How to complete this task
Set down the records that follow exactly and completely.

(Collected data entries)
☆ ☆ ☆ ☆
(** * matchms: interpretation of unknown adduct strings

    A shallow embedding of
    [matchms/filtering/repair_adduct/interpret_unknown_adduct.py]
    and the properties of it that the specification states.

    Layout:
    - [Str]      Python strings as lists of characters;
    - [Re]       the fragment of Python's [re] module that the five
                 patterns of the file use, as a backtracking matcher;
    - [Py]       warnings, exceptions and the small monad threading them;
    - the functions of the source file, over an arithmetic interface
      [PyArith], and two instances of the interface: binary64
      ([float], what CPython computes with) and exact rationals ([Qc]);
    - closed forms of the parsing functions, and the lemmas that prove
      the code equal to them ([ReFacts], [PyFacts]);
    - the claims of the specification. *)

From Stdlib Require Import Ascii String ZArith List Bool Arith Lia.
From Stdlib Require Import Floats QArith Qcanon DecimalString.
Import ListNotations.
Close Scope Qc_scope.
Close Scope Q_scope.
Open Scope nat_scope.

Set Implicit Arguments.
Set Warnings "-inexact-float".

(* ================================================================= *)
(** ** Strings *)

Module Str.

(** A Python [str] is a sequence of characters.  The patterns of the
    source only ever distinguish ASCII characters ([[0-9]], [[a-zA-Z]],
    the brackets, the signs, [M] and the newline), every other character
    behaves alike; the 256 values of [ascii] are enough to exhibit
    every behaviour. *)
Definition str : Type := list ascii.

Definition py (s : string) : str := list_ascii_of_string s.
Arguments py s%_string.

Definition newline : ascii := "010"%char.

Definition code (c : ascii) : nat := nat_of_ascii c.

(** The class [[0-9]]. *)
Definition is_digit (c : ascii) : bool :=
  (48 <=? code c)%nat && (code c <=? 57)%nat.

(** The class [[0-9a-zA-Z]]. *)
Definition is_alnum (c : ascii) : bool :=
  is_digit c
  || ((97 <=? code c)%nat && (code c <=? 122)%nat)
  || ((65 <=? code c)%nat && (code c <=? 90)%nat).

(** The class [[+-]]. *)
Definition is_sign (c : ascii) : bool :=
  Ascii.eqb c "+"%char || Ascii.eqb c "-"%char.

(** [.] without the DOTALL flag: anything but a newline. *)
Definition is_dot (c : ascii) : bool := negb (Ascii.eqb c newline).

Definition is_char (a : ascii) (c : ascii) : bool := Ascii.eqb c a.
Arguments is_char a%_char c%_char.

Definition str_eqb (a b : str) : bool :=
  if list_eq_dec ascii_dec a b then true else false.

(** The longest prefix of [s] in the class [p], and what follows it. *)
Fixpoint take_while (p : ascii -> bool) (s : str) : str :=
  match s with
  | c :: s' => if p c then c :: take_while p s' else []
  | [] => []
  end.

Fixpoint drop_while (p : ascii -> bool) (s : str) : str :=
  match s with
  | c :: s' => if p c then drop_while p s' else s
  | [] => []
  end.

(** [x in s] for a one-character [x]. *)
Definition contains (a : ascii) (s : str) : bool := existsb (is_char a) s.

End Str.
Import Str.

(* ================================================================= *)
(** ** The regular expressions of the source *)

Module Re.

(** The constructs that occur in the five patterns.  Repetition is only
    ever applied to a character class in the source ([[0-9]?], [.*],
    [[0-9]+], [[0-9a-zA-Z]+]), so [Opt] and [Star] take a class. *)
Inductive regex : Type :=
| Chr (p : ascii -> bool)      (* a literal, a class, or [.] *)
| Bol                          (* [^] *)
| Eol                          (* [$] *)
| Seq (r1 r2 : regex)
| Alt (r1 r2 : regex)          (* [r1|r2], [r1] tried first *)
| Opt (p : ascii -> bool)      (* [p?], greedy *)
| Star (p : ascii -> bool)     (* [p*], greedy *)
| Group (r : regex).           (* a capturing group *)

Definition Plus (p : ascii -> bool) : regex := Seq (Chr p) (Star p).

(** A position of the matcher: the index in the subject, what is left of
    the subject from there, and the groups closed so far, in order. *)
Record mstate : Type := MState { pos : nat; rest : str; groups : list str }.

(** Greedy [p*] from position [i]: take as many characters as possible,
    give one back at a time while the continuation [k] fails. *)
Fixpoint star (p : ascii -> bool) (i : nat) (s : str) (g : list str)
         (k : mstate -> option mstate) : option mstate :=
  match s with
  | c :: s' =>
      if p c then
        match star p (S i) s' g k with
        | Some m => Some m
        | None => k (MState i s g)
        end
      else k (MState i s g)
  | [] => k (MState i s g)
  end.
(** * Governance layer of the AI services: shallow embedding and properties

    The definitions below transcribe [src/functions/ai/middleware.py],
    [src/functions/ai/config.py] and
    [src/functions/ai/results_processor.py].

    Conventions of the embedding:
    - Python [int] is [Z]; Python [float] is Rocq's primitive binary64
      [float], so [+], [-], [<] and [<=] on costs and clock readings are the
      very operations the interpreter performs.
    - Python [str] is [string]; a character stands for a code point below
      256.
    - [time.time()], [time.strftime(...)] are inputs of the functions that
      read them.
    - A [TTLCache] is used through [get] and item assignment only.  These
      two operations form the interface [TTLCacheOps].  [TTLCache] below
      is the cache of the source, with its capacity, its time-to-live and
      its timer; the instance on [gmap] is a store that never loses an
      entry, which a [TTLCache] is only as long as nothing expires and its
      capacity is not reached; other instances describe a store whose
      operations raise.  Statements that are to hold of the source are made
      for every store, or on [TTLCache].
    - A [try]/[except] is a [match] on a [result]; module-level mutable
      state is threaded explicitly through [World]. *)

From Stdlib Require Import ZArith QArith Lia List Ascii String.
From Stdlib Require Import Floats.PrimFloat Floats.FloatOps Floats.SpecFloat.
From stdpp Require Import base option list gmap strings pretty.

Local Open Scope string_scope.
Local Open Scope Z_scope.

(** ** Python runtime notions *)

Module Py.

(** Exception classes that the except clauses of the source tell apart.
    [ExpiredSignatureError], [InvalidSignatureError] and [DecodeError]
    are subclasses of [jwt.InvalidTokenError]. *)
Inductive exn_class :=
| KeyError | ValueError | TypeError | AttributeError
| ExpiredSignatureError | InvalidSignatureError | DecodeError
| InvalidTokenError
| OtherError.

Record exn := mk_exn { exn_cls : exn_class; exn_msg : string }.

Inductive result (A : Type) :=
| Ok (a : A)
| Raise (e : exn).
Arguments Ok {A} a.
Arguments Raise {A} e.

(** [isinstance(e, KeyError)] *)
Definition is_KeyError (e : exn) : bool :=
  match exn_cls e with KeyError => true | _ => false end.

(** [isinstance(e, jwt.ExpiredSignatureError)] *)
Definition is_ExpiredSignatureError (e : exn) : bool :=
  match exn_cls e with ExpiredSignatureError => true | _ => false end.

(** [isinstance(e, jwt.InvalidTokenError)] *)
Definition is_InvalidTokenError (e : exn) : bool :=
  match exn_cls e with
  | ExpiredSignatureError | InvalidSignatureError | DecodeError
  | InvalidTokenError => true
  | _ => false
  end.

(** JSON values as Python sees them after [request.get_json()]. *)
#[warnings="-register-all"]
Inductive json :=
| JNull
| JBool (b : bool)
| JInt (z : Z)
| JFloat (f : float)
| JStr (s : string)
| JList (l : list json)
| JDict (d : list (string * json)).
☆ ☆ ☆ ☆
Response to the exercise
(** * matchms: interpretation of unknown adduct strings

    A shallow embedding of
    [matchms/filtering/repair_adduct/interpret_unknown_adduct.py]
    and the properties of it that the specification states.

    Layout:
    - [Str]      Python strings as lists of characters;
    - [Re]       the fragment of Python's [re] module that the five
                 patterns of the file use, as a backtracking matcher;
    - [Py]       warnings, exceptions and the small monad threading them;
    - the functions of the source file, over an arithmetic interface
      [PyArith], and two instances of the interface: binary64
      ([float], what CPython computes with) and exact rationals ([Qc]);
    - closed forms of the parsing functions, and the lemmas that prove
      the code equal to them ([ReFacts], [PyFacts]);
    - the claims of the specification. *)

From Stdlib Require Import Ascii String ZArith List Bool Arith Lia.
From Stdlib Require Import Floats QArith Qcanon DecimalString.
Import ListNotations.
Close Scope Qc_scope.
Close Scope Q_scope.
Open Scope nat_scope.

Set Implicit Arguments.
Set Warnings "-inexact-float".

(* ================================================================= *)
(** ** Strings *)

Module Str.

(** A Python [str] is a sequence of characters.  The patterns of the
    source only ever distinguish ASCII characters ([[0-9]], [[a-zA-Z]],
    the brackets, the signs, [M] and the newline), every other character
    behaves alike; the 256 values of [ascii] are enough to exhibit
    every behaviour. *)
Definition str : Type := list ascii.

Definition py (s : string) : str := list_ascii_of_string s.
Arguments py s%_string.

Definition newline : ascii := "010"%char.

Definition code (c : ascii) : nat := nat_of_ascii c.

(** The class [[0-9]]. *)
Definition is_digit (c : ascii) : bool :=
  (48 <=? code c)%nat && (code c <=? 57)%nat.

(** The class [[0-9a-zA-Z]]. *)
Definition is_alnum (c : ascii) : bool :=
  is_digit c
  || ((97 <=? code c)%nat && (code c <=? 122)%nat)
  || ((65 <=? code c)%nat && (code c <=? 90)%nat).

(** The class [[+-]]. *)
Definition is_sign (c : ascii) : bool :=
  Ascii.eqb c "+"%char || Ascii.eqb c "-"%char.

(** [.] without the DOTALL flag: anything but a newline. *)
Definition is_dot (c : ascii) : bool := negb (Ascii.eqb c newline).

Definition is_char (a : ascii) (c : ascii) : bool := Ascii.eqb c a.
Arguments is_char a%_char c%_char.

Definition str_eqb (a b : str) : bool :=
  if list_eq_dec ascii_dec a b then true else false.

(** The longest prefix of [s] in the class [p], and what follows it. *)
Fixpoint take_while (p : ascii -> bool) (s : str) : str :=
  match s with
  | c :: s' => if p c then c :: take_while p s' else []
  | [] => []
  end.

Fixpoint drop_while (p : ascii -> bool) (s : str) : str :=
  match s with
  | c :: s' => if p c then drop_while p s' else s
  | [] => []
  end.

(** [x in s] for a one-character [x]. *)
Definition contains (a : ascii) (s : str) : bool := existsb (is_char a) s.

End Str.
Import Str.

(* ================================================================= *)
(** ** The regular expressions of the source *)

Module Re.

(** The constructs that occur in the five patterns.  Repetition is only
    ever applied to a character class in the source ([[0-9]?], [.*],
    [[0-9]+], [[0-9a-zA-Z]+]), so [Opt] and [Star] take a class. *)
Inductive regex : Type :=
| Chr (p : ascii -> bool)      (* a literal, a class, or [.] *)
| Bol                          (* [^] *)
| Eol                          (* [$] *)
| Seq (r1 r2 : regex)
| Alt (r1 r2 : regex)          (* [r1|r2], [r1] tried first *)
| Opt (p : ascii -> bool)      (* [p?], greedy *)
| Star (p : ascii -> bool)     (* [p*], greedy *)
| Group (r : regex).           (* a capturing group *)

Definition Plus (p : ascii -> bool) : regex := Seq (Chr p) (Star p).

(** A position of the matcher: the index in the subject, what is left of
    the subject from there, and the groups closed so far, in order. *)
Record mstate : Type := MState { pos : nat; rest : str; groups : list str }.

(** Greedy [p*] from position [i]: take as many characters as possible,
    give one back at a time while the continuation [k] fails. *)
Fixpoint star (p : ascii -> bool) (i : nat) (s : str) (g : list str)
         (k : mstate -> option mstate) : option mstate :=
  match s with
  | c :: s' =>
      if p c then
        match star p (S i) s' g k with
        | Some m => Some m
        | None => k (MState i s g)
        end
      else k (MState i s g)
  | [] => k (MState i s g)
  end.
(** * Governance layer of the AI services: shallow embedding and properties

    The definitions below transcribe [src/functions/ai/middleware.py],
    [src/functions/ai/config.py] and
    [src/functions/ai/results_processor.py].

    Conventions of the embedding:
    - Python [int] is [Z]; Python [float] is Rocq's primitive binary64
      [float], so [+], [-], [<] and [<=] on costs and clock readings are the
      very operations the interpreter performs.
    - Python [str] is [string]; a character stands for a code point below
      256.
    - [time.time()], [time.strftime(...)] are inputs of the functions that
      read them.
    - A [TTLCache] is used through [get] and item assignment only.  These
      two operations form the interface [TTLCacheOps].  [TTLCache] below
      is the cache of the source, with its capacity, its time-to-live and
      its timer; the instance on [gmap] is a store that never loses an
      entry, which a [TTLCache] is only as long as nothing expires and its
      capacity is not reached; other instances describe a store whose
      operations raise.  Statements that are to hold of the source are made
      for every store, or on [TTLCache].
    - A [try]/[except] is a [match] on a [result]; module-level mutable
      state is threaded explicitly through [World]. *)

From Stdlib Require Import ZArith QArith Lia List Ascii String.
From Stdlib Require Import Floats.PrimFloat Floats.FloatOps Floats.SpecFloat.
From stdpp Require Import base option list gmap strings pretty.

Local Open Scope string_scope.
Local Open Scope Z_scope.

(** ** Python runtime notions *)

Module Py.

(** Exception classes that the except clauses of the source tell apart.
    [ExpiredSignatureError], [InvalidSignatureError] and [DecodeError]
    are subclasses of [jwt.InvalidTokenError]. *)
Inductive exn_class :=
| KeyError | ValueError | TypeError | AttributeError
| ExpiredSignatureError | InvalidSignatureError | DecodeError
| InvalidTokenError
| OtherError.

Record exn := mk_exn { exn_cls : exn_class; exn_msg : string }.

Inductive result (A : Type) :=
| Ok (a : A)
| Raise (e : exn).
Arguments Ok {A} a.
Arguments Raise {A} e.

(** [isinstance(e, KeyError)] *)
Definition is_KeyError (e : exn) : bool :=
  match exn_cls e with KeyError => true | _ => false end.

(** [isinstance(e, jwt.ExpiredSignatureError)] *)
Definition is_ExpiredSignatureError (e : exn) : bool :=
  match exn_cls e with ExpiredSignatureError => true | _ => false end.

(** [isinstance(e, jwt.InvalidTokenError)] *)
Definition is_InvalidTokenError (e : exn) : bool :=
  match exn_cls e with
  | ExpiredSignatureError | InvalidSignatureError | DecodeError
  | InvalidTokenError => true
  | _ => false
  end.

(** JSON values as Python sees them after [request.get_json()]. *)
#[warnings="-register-all"]
Inductive json :=
| JNull
| JBool (b : bool)
| JInt (z : Z)
| JFloat (f : float)
| JStr (s : string)
| JList (l : list json)
| JDict (d : list (string * json)).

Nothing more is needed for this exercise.